**Task goal**
Below are the entries. Transcribe exactly the lines from the one with "s' = s <| mq := mq" through the one with "revert fuel p back ls s.", ends included, and leave out all others.
--- Provided data Enclosed Below ---
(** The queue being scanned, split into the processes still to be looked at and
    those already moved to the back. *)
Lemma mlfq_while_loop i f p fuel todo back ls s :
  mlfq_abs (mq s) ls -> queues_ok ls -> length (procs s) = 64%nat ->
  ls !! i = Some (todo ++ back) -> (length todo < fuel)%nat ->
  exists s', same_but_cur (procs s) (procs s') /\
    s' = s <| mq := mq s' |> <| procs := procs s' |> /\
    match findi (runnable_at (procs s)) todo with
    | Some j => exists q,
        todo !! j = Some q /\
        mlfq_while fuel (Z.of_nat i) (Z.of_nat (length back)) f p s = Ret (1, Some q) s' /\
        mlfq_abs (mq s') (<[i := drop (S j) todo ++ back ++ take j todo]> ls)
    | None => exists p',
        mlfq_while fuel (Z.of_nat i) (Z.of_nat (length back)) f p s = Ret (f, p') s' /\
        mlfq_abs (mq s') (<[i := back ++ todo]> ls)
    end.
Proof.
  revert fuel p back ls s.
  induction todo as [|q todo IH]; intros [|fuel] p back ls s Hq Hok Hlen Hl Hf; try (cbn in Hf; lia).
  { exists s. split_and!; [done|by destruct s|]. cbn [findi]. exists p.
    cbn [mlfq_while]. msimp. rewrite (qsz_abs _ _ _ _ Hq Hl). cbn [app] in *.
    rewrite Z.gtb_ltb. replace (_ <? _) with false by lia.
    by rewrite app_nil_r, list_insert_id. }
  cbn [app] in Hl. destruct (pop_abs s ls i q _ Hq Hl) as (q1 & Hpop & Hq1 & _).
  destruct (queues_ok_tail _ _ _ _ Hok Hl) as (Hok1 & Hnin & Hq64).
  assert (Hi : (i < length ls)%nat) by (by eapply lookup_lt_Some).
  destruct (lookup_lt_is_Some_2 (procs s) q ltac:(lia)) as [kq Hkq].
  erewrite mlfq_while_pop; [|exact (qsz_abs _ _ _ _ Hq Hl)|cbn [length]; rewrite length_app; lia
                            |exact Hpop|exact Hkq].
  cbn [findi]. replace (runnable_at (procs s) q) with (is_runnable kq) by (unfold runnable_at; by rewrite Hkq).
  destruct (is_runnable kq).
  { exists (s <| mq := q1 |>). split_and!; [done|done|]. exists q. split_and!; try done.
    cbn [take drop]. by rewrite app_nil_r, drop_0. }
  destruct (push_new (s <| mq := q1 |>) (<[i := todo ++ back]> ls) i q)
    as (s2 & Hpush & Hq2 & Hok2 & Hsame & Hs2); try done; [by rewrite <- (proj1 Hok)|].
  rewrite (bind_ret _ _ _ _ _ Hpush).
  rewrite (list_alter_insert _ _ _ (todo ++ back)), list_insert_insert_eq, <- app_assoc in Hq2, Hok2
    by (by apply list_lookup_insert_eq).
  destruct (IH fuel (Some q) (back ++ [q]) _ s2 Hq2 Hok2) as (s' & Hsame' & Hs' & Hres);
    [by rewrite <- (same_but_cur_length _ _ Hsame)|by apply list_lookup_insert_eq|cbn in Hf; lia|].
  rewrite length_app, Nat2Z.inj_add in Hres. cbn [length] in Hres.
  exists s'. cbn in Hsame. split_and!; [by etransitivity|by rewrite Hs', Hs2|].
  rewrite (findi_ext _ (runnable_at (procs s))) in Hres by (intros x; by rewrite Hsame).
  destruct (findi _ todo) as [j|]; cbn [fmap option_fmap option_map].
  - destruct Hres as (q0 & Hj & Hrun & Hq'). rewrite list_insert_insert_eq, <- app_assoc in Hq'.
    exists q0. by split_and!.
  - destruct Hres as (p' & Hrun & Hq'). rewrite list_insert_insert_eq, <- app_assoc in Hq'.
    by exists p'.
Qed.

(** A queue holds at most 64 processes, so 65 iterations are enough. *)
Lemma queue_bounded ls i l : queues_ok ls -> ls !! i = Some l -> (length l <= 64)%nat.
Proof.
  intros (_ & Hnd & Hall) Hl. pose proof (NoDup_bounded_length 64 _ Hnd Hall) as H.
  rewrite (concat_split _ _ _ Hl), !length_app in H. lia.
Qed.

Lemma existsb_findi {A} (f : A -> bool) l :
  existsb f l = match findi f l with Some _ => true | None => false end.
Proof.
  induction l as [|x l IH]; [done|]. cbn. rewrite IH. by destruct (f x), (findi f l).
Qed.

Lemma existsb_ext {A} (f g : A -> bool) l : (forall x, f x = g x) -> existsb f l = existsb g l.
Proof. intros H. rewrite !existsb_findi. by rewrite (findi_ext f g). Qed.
--- End of Enclosed Provided data ---
**Result for this exercise**
    s' = s <| mq := mq s' |> <| procs := procs s' |> /\
    match findi (runnable_at (procs s)) todo with
    | Some j => exists q,
        todo !! j = Some q /\
        mlfq_while fuel (Z.of_nat i) (Z.of_nat (length back)) f p s = Ret (1, Some q) s' /\
        mlfq_abs (mq s') (<[i := drop (S j) todo ++ back ++ take j todo]> ls)
    | None => exists p',
        mlfq_while fuel (Z.of_nat i) (Z.of_nat (length back)) f p s = Ret (f, p') s' /\
        mlfq_abs (mq s') (<[i := back ++ todo]> ls)
    end.
Proof.
  revert fuel p back ls s.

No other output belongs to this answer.